S. Korea parliament impeaches scandal hit president Park Geun-Hye

South Korean lawmakers on Friday voted to impeach President Park Geun-Hye, stripping away her sweeping executive powers over a corruption scandal and opening a new period of national uncertainty.
The National Assembly ballot immediately transferred Park’s authority to the prime minister, pending a decision by the Constitutional Court on whether to ratify the decision and permanently remove the president from office.
A ruling could take up to six months, during which time Park will remain in the presidential Blue House — a leader in name only.
The situation leaves South Korea facing an extended stretch of political anxiety and policy paralysis at a time of slowing economic growth, rising unemployment and elevated military tensions with nuclear-armed North Korea.
“I am so sorry for all South Koreans that I created this national chaos with my carelessness,” Park said in a televised statement after the vote.
“But we should not let our guard down for a single minute, given the grave situation we face at home and abroad from our economy to the national defence.
“In this time of uncertainty, the lives of our people should never be disregarded,” she said calling on the government to unite and minimise any fallout from the resulting power vacuum.
The motion to impeach was adopted by 234 votes to 56, easily securing the required two-thirds majority in the 300-seat chamber and triggering wild celebrations among hundreds of anti-Park activists gathered outside the National Assembly.
It was a startling fall from grace for a politician who had run for the Blue House as an incorruptible candidate, declaring herself beholden to nobody and “married to the nation”.
After just under four years in power, she now faces the prospect of going down in history as the first democratically-elected South Korean president to be kicked out of office.
The impeachment motion had accused Park of constitutional and criminal violations ranging from a failure to protect people’s lives to bribery and abuse of power.
Supported by all 171 opposition and independent lawmakers, its adoption was made possible by an anti-Park faction within the president’s Saenuri party.
The result means Prime Minister Hwang Kyo-Ahn, a former prosecutor who has never held elected office, suddenly finds himself in charge of Asia’s fourth largest economy and supreme commander of its armed forces.

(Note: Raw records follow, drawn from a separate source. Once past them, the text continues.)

Definition _pct (values : list Z) (p : Q) : pyres :=
  match values with
  | [] => NaN
  | _ =>
      let values_sorted := sorted values in
      if bool_decide (length values_sorted = 1%nat) then
        match getitem values_sorted 0 with
        | Some v => Float (inject_Z v)
        | None => IndexError
        end
      else
        let idx := (p * inject_Z (Z.of_nat (length values_sorted) - 1))%Q in
        let lo := Qfloor idx in
        let hi := Qceiling idx in
        if bool_decide (lo = hi) then
          match getitem values_sorted lo with
          | Some v => Float (inject_Z v)
          | None => IndexError
          end
        else
          let frac := (idx - inject_Z lo)%Q in
          match getitem values_sorted lo, getitem values_sorted hi with
          | Some vlo, Some vhi =>
              Float (inject_Z vlo * (1 - frac) + inject_Z vhi * frac)%Q
          | _, _ => IndexError
          end
  end.

Definition ns_to_ms (ns : Q) : Q := (ns / 1000000)%Q.

(** [sum(durs)] and [max(durs) if durs else 0] *)
Definition sum (durs : list Z) : Z := foldr Z.add 0 durs.

Definition max_or_0 (durs : list Z) : Z :=
  match durs with
  | [] => 0
  | d :: durs' => foldr Z.max d durs'
  end.

(** One tuple of [rows]. *)
Record ReportRow := mkReportRow {
  row_total : Z;
  row_interval_name : string;
  row_count : nat;
  row_avg : pyres;
  row_p50 : pyres;
  row_p95 : pyres;
  row_max : Z
}.

Definition report_row (item : string * list Z) : ReportRow :=
  let '(interval_name, durs) := item in
  let total := sum durs in
  {| row_total := total;
     row_interval_name := interval_name;
     row_count := length durs;
     row_avg :=
       match durs with
       | [] => NaN
       | _ => Float (inject_Z total / inject_Z (Z.of_nat (length durs)))
       end;
     row_p50 := _pct durs (50 # 100);
     row_p95 := _pct durs (95 # 100);
     row_max := max_or_0 durs |}.

(** Lines 207-222: one row per interval name, sorted by total, largest
    first. *)
Definition rows (c : Corr) : list ReportRow :=
  sort_by row_total true (report_row <$> durations_by_name c).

Just minutes after the vote, Hwang urged the defence minister to tighten the national security posture.
“North Korea is likely to stage some provocations to stir chaos in the South at such a grave time,” Hwang was quoted as saying by a ministry spokesman.

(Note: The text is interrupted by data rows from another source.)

(** * responsive-ajax: request construction and response classification

    A shallow embedding of [src/ajax.js].  The module serialises form
    data and JSON payloads into XMLHttpRequest exchanges and maps the
    transport's terminal events to the settlement of a deferred.

    Conventions of the embedding.
    - A JavaScript string is a [string]: the sequence of octets of its
      UTF-8 text.  Strings holding a lone surrogate (on which the host's
      [encodeURIComponent] raises [URIError]) are outside the model.
    - A Number is carried as an integer ([Z]); the code only ever prints
      numbers, and non-integral doubles are outside the model.
    - An object is the ordered list of its own enumerable data
      properties, in enumeration order.  Its prototype is
      [Object.prototype], so [hasOwnProperty] is the built-in one and
      holds of exactly the listed keys.
    - Values are data: no functions, accessors, [toJSON] methods,
      cycles or holes, so [String] and [JSON.stringify] never raise.
    - A form is read through the DOM properties the code reads; a named
      lookup in [form.elements] yields the matching controls themselves.
    - A call that can raise returns a [completion]; a function that can
      fall off its end returns [undefined] explicitly. *)

From Stdlib Require Import List String Ascii Bool ZArith NArith Lia DecimalString.
Import ListNotations.
Open Scope string_scope.
Set Warnings "-register-all".

(* ------------------------------------------------------------------ *)
(** ** The fragment of the host language the code relies on *)

(** JavaScript values that reach the code: primitives, arrays and plain
    objects. *)
Inductive jsval : Type :=
| VUndefined
| VNull
| VBool (b : bool)
| VNum (n : Z)
| VStr (s : string)
| VArr (items : list jsval)
| VObj (props : list (string * jsval)).

(** [typeof v === 'object' && v !== null] *)
Definition is_object (v : jsval) : bool :=
  match v with
  | VArr _ | VObj _ => true
  | _ => false
  end.

(** Values that are neither arrays nor objects. *)
Definition is_scalar (v : jsval) : bool := negb (is_object v).

(** [ToBoolean]: the test of an [if (v)]. *)
Definition truthy (v : jsval) : bool :=
  match v with
  | VUndefined | VNull => false
  | VBool b => b
  | VNum n => negb (n =? 0)%Z
  | VStr s => negb (s =? "")
  | VArr _ | VObj _ => true
  end.

(** [items.join(sep)] on strings. *)
Fixpoint join (sep : string) (items : list string) : string :=
  match items with
  | [] => ""
  | [x] => x
  | x :: rest => x ++ sep ++ join sep rest
  end.

Definition string_of_Z (n : Z) : string := NilZero.string_of_int (Z.to_int n).
Definition string_of_nat (n : nat) : string := NilZero.string_of_uint (Nat.to_uint n).

(** [String(v)], the [ToString] conversion.  An array prints its items
    joined by commas, with [null] and [undefined] items printed empty. *)
Fixpoint ToString (v : jsval) : string :=
  match v with
  | VUndefined => "undefined"
  | VNull => "null"
  | VBool true => "true"
  | VBool false => "false"
  | VNum n => string_of_Z n
  | VStr s => s
  | VArr items =>
      join "," (map (fun e => match e with
                              | VUndefined | VNull => ""
                              | _ => ToString e
                              end) items)
  | VObj _ => "[object Object]"
  end.

(** Index keys ["0"], ["1"], ... paired with the items of a sequence. *)
Fixpoint indexed {A : Type} (i : nat) (items : list A) : list (string * A) :=
  match items with
  | [] => []
  | x :: rest => (string_of_nat i, x) :: indexed (S i) rest
  end.

Fixpoint chars (s : string) : list jsval :=
  match s with
  | EmptyString => []
  | String c rest => VStr (String c EmptyString) :: chars rest
  end.

(** The pairs [(k, object[k])] visited by
    [for (k in object) if (object.hasOwnProperty(k))], in order. *)
Definition own_props (object : jsval) : list (string * jsval) :=
  match object with
  | VObj props => props
  | VArr items => indexed 0 items
  | VStr s => indexed 0 (chars s)
  | _ => []
  end.

(** *** URI component encoding *)

Definition in_range (lo hi : N) (c : ascii) : bool :=
  ((lo <=? N_of_ascii c) && (N_of_ascii c <=? hi))%N.

(** Characters [encodeURIComponent] leaves alone: letters, digits and
    [- _ . ! ~ * ' ( )]. *)
Definition uriUnreserved (c : ascii) : bool :=
  in_range 65 90 c || in_range 97 122 c || in_range 48 57 c
  || existsb (Ascii.eqb c) ["-"; "_"; "."; "!"; "~"; "*"; "'"; "("; ")"]%char.

Definition hexDigit (n : N) : ascii :=
  if (n <? 10)%N then ascii_of_N (48 + n) else ascii_of_N (55 + n).

Definition percentEscape (c : ascii) : string :=
  String "%" (String (hexDigit (N_of_ascii c / 16))
                     (String (hexDigit (N_of_ascii c mod 16)) EmptyString)).

Definition encodeChar (c : ascii) : string :=
  if uriUnreserved c then String c EmptyString else percentEscape c.

Fixpoint encodeURIComponent (s : string) : string :=
  match s with
  | EmptyString => EmptyString
  | String c rest => encodeChar c ++ encodeURIComponent rest
  end.

Definition hexValue (c : ascii) : option N :=
  if in_range 48 57 c then Some (N_of_ascii c - 48)%N
  else if in_range 65 70 c then Some (N_of_ascii c - 55)%N
  else if in_range 97 102 c then Some (N_of_ascii c - 87)%N
  else None.

(** [decodeURIComponent] on octets: every [%XY] becomes the octet it
    names; a [%] not followed by two hex digits is a [URIError]
    ([None]). *)
Fixpoint decodeURIComponent (s : string) : option string :=
  match s with
  | EmptyString => Some EmptyString
  | String "%" (String a (String b rest)) =>
      match hexValue a, hexValue b, decodeURIComponent rest with
      | Some x, Some y, Some r => Some (String (ascii_of_N (16 * x + y)) r)
      | _, _, _ => None
      end
  | String "%" _ => None
  | String c rest =>
      match decodeURIComponent rest with
      | Some r => Some (String c r)
      | None => None
      end
  end.

(** *** JSON text *)

Definition dquote : ascii := "034"%char.
Definition backslash : ascii := "092"%char.

Definition lowerHexDigit (n : N) : ascii :=
  if (n <? 10)%N then ascii_of_N (48 + n) else ascii_of_N (87 + n).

The push for impeachment was driven by massive protests that have seen millions take to the streets of Seoul and other cities in recent weeks, demanding Park’s ouster.

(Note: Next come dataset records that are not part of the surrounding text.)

(** * A bounded-depth explorer for a four-in-a-row game on a 6 x 7 grid

    Shallow embedding of [src/pasOpti.ts] (the plain recursive explorer
    [exploreGameTree]), of the second TypeScript file (the explorer
    [exploreGameTreeSmart], which returns early on a decisive move) and of the
    parts of [src/GO/puissance4.go] that differ from them.

    Conventions.
    - JavaScript numbers used as indices, moves and depths are integers: [Z].
    - [Cell = 0 | Player] is an inductive type; a read [board[r][c]] yields
      [option Cell], [None] standing for JavaScript's [undefined].
    - Arrays are lists, read with stdpp's lookup and written with [alter] and
      insert.
    - The recursion of the explorers is driven by a fuel argument; running out
      of fuel is the explicit result [None], and the theorems show how much
      fuel is enough. *)

From Stdlib Require Import ZArith Lia List Bool Sorted.
From stdpp Require Import base tactics option list numbers.

Local Open Scope Z_scope.

(** ** Board engine *)

Inductive Player := P1 | P2.
Inductive Cell := Empty | Mark (p : Player).

#[global] Instance Player_eq_dec : EqDecision Player.
Proof. solve_decision. Defined.
#[global] Instance Cell_eq_dec : EqDecision Cell.
Proof. solve_decision. Defined.

(** [type Board = Cell[][]]: a list of rows, row 0 at the top. *)
Abbreviation Board := (list (list Cell)).

Definition ROWS : Z := 6.
Definition COLS : Z := 7.

(** [createBoard]: [ROWS] rows of [COLS] zeros. *)
Definition createBoard : Board :=
  replicate (Z.to_nat ROWS) (replicate (Z.to_nat COLS) Empty).

(** [board.map(row => [...row])]. *)
Definition cloneBoard (board : Board) : Board :=
  (fun row => row) <$> board.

“This has been an honorable civil revolution in which our people defeated an incompetent leader,” the president of the main opposition Democratic Party said after the vote.
The scandal that felled Park focused on her friendship with long-time confidante Choi Soon-Sil.
Choi is awaiting trial on charges of meddling in state affairs and using her Blue House connections to force dozens of conglomerates to donate around $70 million to two foundations she controlled.
In a first for a sitting South Korean president, Park has been named a “suspect” by prosecutors investigating the case.
The power vacuum left by Park’s ouster could be a lengthy one.
The Constitutional Court is expected to validate the impeachment, starting the clock running on a 60-day window for holding fresh presidential elections — an event neither the ruling or opposition parties are particularly prepared for.
“This is the first step towards putting the country back on a normal track but there is a long road ahead,” said Park Kie-Duck, a political science researcher at the Sejong Institute think-tank in Seoul.
High-level corruption has long been a stain on South Korea’s democratic credentials and the presidential Blue House is no stranger to allegations of cronyism.
Since South Korea’s first free and fair election in 1987, every president has faced graft investigations after leaving office and one — Roh Moo-Hyun — committed suicide as a corruption probe closed in on his family.